The Dow Jones falls 1.4%, the S&P falls 0.3% and the Nasdaq reverses its initial trend and rises 1.1%.
In the S&P 500, all 11 major sectors were trading at a loss, with financial stocks tumbling 2.9%. Most of the big lenders, including Bank of America Corp, Citigroup Inc, Wells Fargo and Goldman Sachs Group Inc, sank more than 4%. Tesla Inc falls 2.5% to lead losses among mega-cap stocks.
The CBOE Volatility Index, also known as the Wall Street Fear Gauge, was trading at 36.81, its highest level since January 24.
“While the invasion is not a complete surprise, the stock market continues to take a sell first, ask questions later approach,” said Ryan Detrick, chief market strategist at LPL Financial.
Petroleum
The price of a barrel of oil exceeded US$100 for the first time in more than seven years on Thursday. Brent oil from the North Sea in its May contract reached US$101.84 with a jump of almost 9%, while West Texas Intermediate (WTI) crude, which operates in the New York futures market in its April contract it exceeded US$100 a barrel with an increase of 8%. After the escalation of the conflict, Brent oil reached a price of US$103, its highest level since August 2014. During the operations, it managed to moderate increases until trading slightly below US$100 but maintaining the upward trend.
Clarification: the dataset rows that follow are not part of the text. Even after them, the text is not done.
(* ===== verification/RunShell.v ===== *)
(** * The shell commands of RUN

    A translation of [earthfile2llb/shell.go]: how the arguments of RUN, IF, FOR and
    shell-outs become the command line that BuildKit runs, with the variables in
    front of it and the script in single quotes; and [splitWildcards].

    [sh_words] is a reference for the reader on the other side: how the shell splits
    a simple command into words and removes quotes.  It is partial: it answers only
    when no other feature of the shell (expansion, globbing, operators) is involved. *)

From S2P Require Import Prelude GoStrings Token GoText Reference.

Definition squote : ascii := "'"%char.
Definition dqchar : ascii := "034"%char.
Definition backslash_ : ascii := "\"%char.

(** ** Package [path] *)

Definition path_Base (p : string) : string :=
  if String.eqb p "" then "."
  else let b := List.last (Split (TrimRight p "/") slash) "" in if String.eqb b "" then "/" else b.

(** The directory part of [path.Split], with its final slash. *)
Definition dir_part (p : string) : string := sconcat (List.map (fun w => w +:+ "/") (removelast (Split p slash))).

Definition path_Dir (p : string) : string := Clean (dir_part p).

(** ** [shell.go] *)

Definition debuggerPath : string := "/usr/bin/earth_debugger".
Definition dockerdWrapperPath : string := "/var/earthbuild/dockerd-wrapper.sh".

(** The loop of [splitWildcards]: the text before the first unescaped wildcard and
    the text from it; a final backslash leaves the index past the end. *)
Inductive scanned : Type := NoWildcard | Wildcard (before from : string) | PastEnd.

Definition before_scan (s : string) (r : scanned) : scanned :=
  match r with Wildcard b f => Wildcard (s +:+ b) f | r => r end.

Definition is_wildcard (c : ascii) : bool := Ascii.eqb c "*" || Ascii.eqb c "?" || Ascii.eqb c "[".

Fixpoint scan_wildcard (s : string) : scanned :=
  match s with
  | "" => NoWildcard
  | String c s' =>
      if Ascii.eqb c backslash_ then
        match s' with
        | "" => PastEnd
        | String d s'' => before_scan (String c (String d "")) (scan_wildcard s'')
        end
      else if is_wildcard c then Wildcard "" s
      else before_scan (String c "") (scan_wildcard s')
  end.

Definition splitWildcards (name : string) : res (string * string) :=
  match scan_wildcard name with
  | PastEnd => Err "panic: slice bounds out of range"
  | NoWildcard => Ok (name, "")
  | Wildcard before from =>
      let base := if String.eqb before "" || HasSuffix before "/" then "" else path_Base before in
      Ok (path_Dir before, base +:+ from)
  end.

Definition shellCmd (cmd : string) : list string := ["/bin/sh"; "-c"; cmd].

Definition withShell (args : list string) (with_ : bool) : list string :=
  if with_ then shellCmd (Join args " ") else args.

(** The text that closes single quotes, writes one in double quotes, and opens them again. *)
Definition quoted_squote : string := "'" +:+ dquote +:+ "'" +:+ dquote +:+ "'".
(* ===== verification/Llb.v ===== *)
(** * Images and build states

    The configuration of an image ([states/image/image.go]), the states that BuildKit
    executes and the copies that are made with them ([util/llbutil/copyop.go],
    [util/llbutil/fakedep.go]).

    A state of [pllb] is known by the calls that make it; the names that are only
    shown in the output are left out, and [pllb]'s lock has nothing to do here.  What
    BuildKit reads off a state (its working directory, its environment, whether it is
    empty) is the class [LLB], with its documented behaviour in [LLBLaws]. *)

From stdpp Require Import gmap.
From S2P Require Import Prelude GoStrings Token GoText Reference KeyValue Platform RunShell RunMount.

#[local] Open Scope res_scope.

(** ** Images *)

Record HealthConfig : Type := mkHealth {
  hc_Test : list string; hc_Interval : Z; hc_Timeout : Z; hc_StartPeriod : Z; hc_Retries : Z; hc_StartInterval : Z }.

Record Image : Type := mkImage {
  img_Architecture : string; img_OS : string;
  img_User : string; img_Env : list string; img_Entrypoint : list string; img_Cmd : list string;
  WorkingDir : string; StopSignal : string;
  ExposedPorts : gset string; Volumes : gset string; Labels : gmap string string;
  img_Healthcheck : option HealthConfig }.

Definition DefaultPathEnv : string := "/usr/local/sbin:/usr/local/bin:/usr/sbin:/usr/bin:/sbin:/bin".

Definition NewImage : Image :=
  mkImage "" "" "" ["PATH=" +:+ DefaultPathEnv] [] [] "/" "" ∅ ∅ ∅ None.

(** [Clone] copies every slice, map and pointer of the image; of no image it makes a new one. *)
Definition Image_Clone (img : option Image) : Image :=
  match img with
  | None => NewImage
  | Some img =>
      mkImage (img_Architecture img) (img_OS img) (img_User img) (img_Env img) (img_Entrypoint img) (img_Cmd img)
        (WorkingDir img) (StopSignal img) (ExposedPorts img) (Volumes img) (Labels img) (img_Healthcheck img)
  end.

(** ** States *)

Record CopyInfo : Type := mkCopyInfo {
  ci_Mode : option Z; FollowSymlinks : bool; CopyDirContentsOnly : bool; CreateDestPath : bool; AllowWildcard : bool;
  AllowEmptyWildcard : bool; ci_User : option string; CreatedTime : option string }.

(** The options of a state that is uploaded; [OtherOption] is one that is set by the build context. *)
Inductive LocalOption : Type :=
  | IncludePatterns (patterns : list string)
  | SharedKeyHint (key : string)
  | OtherOption (name : string) (values : list string).

Inductive State : Type :=
  | SScratch
  | SImage (ref : string) (platform : Spec)
  | SGit (remote ref sshCommand : string)
  | SLocal (name : string) (opts : list LocalOption)
  | SPlatform (p : Spec) (s : State)
  | SDir (dir : string) (s : State)
  | SUser (user : string) (s : State)
  | SEnv (key value : string) (s : State)
  | SHost (hostname ip : string) (s : State)
  | SFile (a : list FileAction) (s : State)
  | SRun (opts : list ExecOption) (s : State)
  | SExecMount (opts : list ExecOption) (exec : State) (target : string) (source : State)
  | SMerge (inputs : list State)
with FileAction : Type :=
  | FMkdir (path : string) (mode : Z) (user : option string)
  | FCopy (src : State) (from to : string) (info : CopyInfo)
with ExecOption : Type :=
  | XMount (target : string) (state : State) (opts : list MountOption)
  | XRun (o : RunOption)
  | XSecurityInsecure
  | XNetworkNone
  | XSecretEnv (name id : string)
  | XSocket (id target : string) (mode : Z)
  | XReadonlyRootFS
  | XArgs (args : list string)
  | XShlex (command : string)
  | XIgnoreCache.

(** What is read off a state. *)
Class LLB : Type := {
  GetDir : State -> res string;
  GetEnv : State -> string -> option string;
  is_scratch : State -> bool }.

(** The states that describe the same process environment: a directory and variables. *)
Definition same_meta `{LLB} (s t : State) : Prop := GetDir s = GetDir t /\ forall k, GetEnv s k = GetEnv t k.

Class LLBLaws `{LLB} : Prop := {
  meta_scratch : GetDir SScratch = Ok "/" /\ forall k, GetEnv SScratch k = None;
  meta_image ref p : GetDir (SImage ref p) = Ok "/" /\ forall k, GetEnv (SImage ref p) k = None;
  dir_abs d s : IsAbs d = true -> GetDir (SDir d s) = Ok d;
  dir_rel d s prev : IsAbs d = false -> GetDir s = Ok prev -> prev <> "" -> GetDir (SDir d s) = Ok (path_Join [prev; d]);
  dir_env d s k : GetEnv (SDir d s) k = GetEnv s k;
  env_dir k v s : GetDir (SEnv k v s) = GetDir s;
  env_env k v s k' : GetEnv (SEnv k v s) k' = if String.eqb k' k then Some v else GetEnv s k';
  meta_platform p s : same_meta (SPlatform p s) s;
  meta_user u s : same_meta (SUser u s) s;
  meta_host h ip s : same_meta (SHost h ip s) s;
  meta_file a s : same_meta (SFile a s) s;
  meta_run opts s : same_meta (SRun opts s) s;
  meta_mount opts e target s : same_meta (SExecMount opts e target s) s;
  meta_merge s l : is_scratch s = false -> same_meta (SMerge (s :: l)) s }.

(** ** Copies *)

Definition defaultTs : string := "2020-04-16T12:00:00+00:00".

(** [string(b)] of a byte: the rune with that number, in UTF-8. *)
Definition string_of_byte (c : ascii) : string := EncodeRune (byteZ c).

(** The glob for a source that may not exist. *)
Definition if_exists_source (src : string) : res string :=
  if String.eqb src "" then Ok src
  else match TrimPrefix (TrimPrefix src "./") "/" with
       | "" => Err "panic: index out of range [0] with length 0"
       | String c rest => Ok ("[" +:+ string_of_byte c +:+ "]" +:+ rest)
       end.

Fixpoint copy_actions (srcState : State) (dest : string) (ifExists : bool) (info : CopyInfo) (srcs : list string)
    : res (list FileAction) :=
  match srcs with
  | [] => Ok []
  | src :: srcs =>
      let* src := if ifExists then if_exists_source src else Ok src in
      let* rest := copy_actions srcState dest ifExists info srcs in
      Ok (FCopy srcState src dest info :: rest)
  end.

Section Llb.
Context `{LLB} `{Platforms}.

Definition CopyOp (srcState : State) (srcs : list string) (destState : State) (dest : string)
    (allowWildcard isDir keepTs : bool) (chown : string) (chmod : option Z) (ifExists symlinkNoFollow merge : bool)
    : res State :=
  let dest := if String.eqb dest "." || String.eqb dest "" || (1 <? length srcs) then dest +:+ "/" else dest in
  let info := mkCopyInfo chmod (negb symlinkNoFollow) (negb isDir) true allowWildcard ifExists
    (if String.eqb chown "" then None else Some chown) (if keepTs then None else Some defaultTs) in
  let* fa := copy_actions srcState dest ifExists info srcs in
  match fa with
  | [] => Ok destState
  | _ =>
      if merge && String.eqb chown "" then
        let* cwd := GetDir destState in
        Ok (SDir cwd (SMerge [destState; SFile fa (SDir cwd SScratch)]))
      else Ok (SFile fa destState)
  end.

Definition copyImg : string :=
  "docker/dockerfile-copy:v0.1.9@sha256:e8f159d3f00786604b93c675ee2783f8dc194bb565e61ca5788f6a6e9d304061".

Definition CopyWithRunOptions (srcState : State) (src dest : string) (platr : Plat.Resolver) (opts : list ExecOption) : State :=
  let opts := opts ++ [XReadonlyRootFS; XShlex ("copy " +:+ src +:+ " /dest/" +:+ dest)] in
  let copyState := SImage copyImg (Plat.nativePlatform platr) in
  SPlatform (Plat.ToLLBPlatform platr (Plat.currentPlatform platr)) (SExecMount opts copyState "/dest" srcState).

(** [llbutil.Abs] *)
Definition Abs (s : State) (p : string) : res string :=
  if IsAbs p then Ok p
  else match GetDir s with
       | Ok dir => Ok (path_Join [dir; p])
       | Err e => Err ("get dir: " +:+ e)
       | NoFuel => NoFuel
       end.

(** [platr.Scratch] *)
Definition platform_scratch (platr : Plat.Resolver) : State := SPlatform (Plat.nativePlatform platr) SScratch.

Definition fake_info : CopyInfo := mkCopyInfo None false true true true true None None.

Definition WithDependency (state depState : State) (platr : Plat.Resolver) : State :=
  let state := if is_scratch state then SFile [FMkdir "/tmp" 493 None] state else state in
  if is_scratch depState then state
  else
    let intermediate :=
      SFile [FCopy depState "/fake-745cb405-fbfb-4ea7-83b0-a85c26b4aff0-*" "/tmp/" fake_info] (platform_scratch platr) in
    SFile [FCopy intermediate "/fake-5fa01e05-ca9e-45c9-8721-05b9183a2914-*" "/tmp/" fake_info] state.

(** ** What copies keep *)

#[export] Instance same_meta_equivalence : Equivalence same_meta.
Proof.
  split; [by split|by intros s t [? ?]|]. intros s t u [H1 H2] [H3 H4]. split; [congruence|]. intros k. by rewrite H2.
Qed.

Context `{!LLBLaws}.

Lemma CopyOp_meta srcState srcs s dest w d ts chown chmod ie nf merge s' dir :
  CopyOp srcState srcs s dest w d ts chown chmod ie nf merge = Ok s' ->
  GetDir s = Ok dir -> IsAbs dir = true -> chown <> "" \/ merge = false \/ is_scratch s = false ->
  same_meta s' s.
Proof.
  unfold CopyOp. destruct (copy_actions _ _ _ _ _) as [fa|e|]; simpl; [|done..].
  destruct fa as [|a fa]; [by intros [= <-]|]. intros Hc Hdir Habs Hm.
  destruct (merge && String.eqb chown "") eqn:E; [|injection Hc as <-; apply meta_file].
  apply andb_true_iff in E as [-> E%String.eqb_eq]. rewrite Hdir in Hc. simpl in Hc. injection Hc as <-.
  destruct (meta_merge s [SFile (a :: fa) (SDir dir SScratch)]) as [Hd He]; [by destruct Hm as [?|[?|?]]|].
  split; [by rewrite dir_abs, Hdir|]. intros k. by rewrite dir_env, He.
Qed.

Lemma CopyWithRunOptions_meta s src dest platr opts : same_meta (CopyWithRunOptions s src dest platr opts) s.
Proof. unfold CopyWithRunOptions. etransitivity; [apply meta_platform|apply meta_mount]. Qed.

Lemma WithDependency_meta s d platr : same_meta (WithDependency s d platr) s.
Proof.
  unfold WithDependency. assert (same_meta (if is_scratch s then SFile [FMkdir "/tmp" 493 None] s else s) s) as Hs.
  { destruct (is_scratch s); [apply meta_file|done]. }
  destruct (is_scratch d); [done|]. etransitivity; [apply meta_file|done].
Qed.

End Llb.

(** ** Sources that may not exist *)

(** Which names a pattern matches ([filepath.Match], with classes of single bytes). *)
Definition meta_byte (c : ascii) : bool := existsb (Ascii.eqb c) ["*"; "?"; "["; "\"]%char.
Definition class_byte (c : ascii) : bool := negb (existsb (Ascii.eqb c) ["]"; "^"; "\"; "-"]%char).

Inductive matches : string -> string -> Prop :=
  | M_end : matches "" ""
  | M_star_end p s : matches p s -> matches (String "*" p) s
  | M_star p c s : c <> slash -> matches (String "*" p) s -> matches (String "*" p) (String c s)
  | M_any p c s : c <> slash -> matches p s -> matches (String "?" p) (String c s)
  | M_class p c s : class_byte c = true -> matches p s -> matches (String "[" (String c (String "]" p))) (String c s)
  | M_escaped p c s : matches p s -> matches (String "\" (String c p)) (String c s)
  | M_literal p c s : meta_byte c = false -> matches p s -> matches (String c p) (String c s).

(** The class of a first byte that has no meaning in patterns changes nothing. *)
Lemma if_exists_plain c src :
  meta_byte c = false -> class_byte c = true -> (byteZ c < 128)%Z -> c <> slash -> c <> "."%char ->
  exists pattern, if_exists_source (String c src) = Ok pattern /\
    forall name, matches pattern name <-> matches (String c src) name.
Proof.
  intros Hm Hc Ha Hs Hd. unfold if_exists_source. cbn [String.eqb].
  assert (TrimPrefix (TrimPrefix (String c src) "./") "/" = String c src) as ->.
  { unfold TrimPrefix. destruct (HasPrefix (String c src) "./") eqn:E1; [by apply HasPrefix_spec in E1 as [t [= -> _]]|].
    destruct (HasPrefix (String c src) "/") eqn:E2; [by apply HasPrefix_spec in E2 as [t [= -> _]]|]. done. }
  eexists. split; [done|]. intros name.
  assert (string_of_byte c = String c "") as ->.
  { unfold string_of_byte, EncodeRune, byte_string. clear -Ha. revert Ha. by destruct c as [[] [] [] [] [] [] [] []]. }
  split; inversion 1; simplify_eq; try done; by constructor.
Qed.

(** A leading wildcard is taken for a name: nothing is copied. *)
Lemma if_exists_star :
  matches "*.txt" "a.txt" /\ exists pattern, if_exists_source "*.txt" = Ok pattern /\ ~ matches pattern "a.txt".
Proof.
  split.
  - apply M_star; [done|]. apply M_star_end. by repeat constructor.
  - eexists. split; [reflexivity|]. inversion 1; simplify_eq.
Qed.

(** A first byte that is not ASCII is replaced by the encoding of its number. *)
Lemma if_exists_unicode :
  if_exists_source (bytes_string [195; 169]%Z) = Ok ("[" +:+ bytes_string [195; 131]%Z +:+ "]" +:+ bytes_string [169]%Z).
Proof. reflexivity. Qed.

(** The root and the current directory make the code index an empty string. *)
Lemma if_exists_root : if_exists_source "./" = Err "panic: index out of range [0] with length 0".
Proof. reflexivity. Qed.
Since the tension between the two countries began, the cost of a barrel has increased by 25%. Keep in mind that Russia is the second largest oil exporter in the world and this may threaten the global recovery.
The level of harshness of the new economic sanctions that are being prepared to economically drown the Kremlin will be key to calibrating how far the rise in prices of energy raw materials can go. Although Vladimir Putin promised not to turn off the gas or oil tap – a decision that could change from one day to the next – his credibility is at a minimum after the attack on Russia.
Gas
Even more relevant is the rise in gas, with which Russia covers approximately 25% of the EU’s consumption, a quota that in the case of oil exceeds 40%. The Dutch market reference TTF soared more than 30% compared to Wednesday’s close and exceeded 118 euros per megawatt hour (MWh), after touching the barrier of 120 euros/MWh in the first minutes of trading.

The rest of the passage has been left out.